* What you will do
An acceptable response holds only the line containing "(string * value))." and every line after it to the end of the records, each reproduced exactly.

[Stored items]
============================================================
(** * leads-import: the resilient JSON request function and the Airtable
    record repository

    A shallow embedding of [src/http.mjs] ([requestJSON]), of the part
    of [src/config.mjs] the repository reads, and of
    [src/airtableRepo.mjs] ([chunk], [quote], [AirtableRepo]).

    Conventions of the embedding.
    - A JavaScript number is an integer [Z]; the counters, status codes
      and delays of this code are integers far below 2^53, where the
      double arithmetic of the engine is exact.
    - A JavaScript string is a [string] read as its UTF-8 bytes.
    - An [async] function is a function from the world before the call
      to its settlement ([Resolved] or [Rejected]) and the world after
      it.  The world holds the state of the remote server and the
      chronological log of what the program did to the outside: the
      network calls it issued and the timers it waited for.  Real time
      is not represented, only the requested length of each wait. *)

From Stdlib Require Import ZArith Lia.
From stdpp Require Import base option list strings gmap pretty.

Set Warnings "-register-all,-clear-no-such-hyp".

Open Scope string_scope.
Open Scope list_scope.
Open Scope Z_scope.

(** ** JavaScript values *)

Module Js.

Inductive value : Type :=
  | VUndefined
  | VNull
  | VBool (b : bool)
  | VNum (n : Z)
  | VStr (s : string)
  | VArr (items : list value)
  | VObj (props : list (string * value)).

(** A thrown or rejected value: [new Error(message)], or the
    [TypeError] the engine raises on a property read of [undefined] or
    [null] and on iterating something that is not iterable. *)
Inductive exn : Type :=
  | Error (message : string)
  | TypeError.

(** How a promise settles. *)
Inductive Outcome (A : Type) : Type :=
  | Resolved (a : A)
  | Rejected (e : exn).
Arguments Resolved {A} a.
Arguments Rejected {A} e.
============================================================
* Final answer
  | VObj (props : list (string * value)).

(** A thrown or rejected value: [new Error(message)], or the
    [TypeError] the engine raises on a property read of [undefined] or
    [null] and on iterating something that is not iterable. *)
Inductive exn : Type :=
  | Error (message : string)
  | TypeError.

(** How a promise settles. *)
Inductive Outcome (A : Type) : Type :=
  | Resolved (a : A)
  | Rejected (e : exn).
Arguments Resolved {A} a.
Arguments Rejected {A} e.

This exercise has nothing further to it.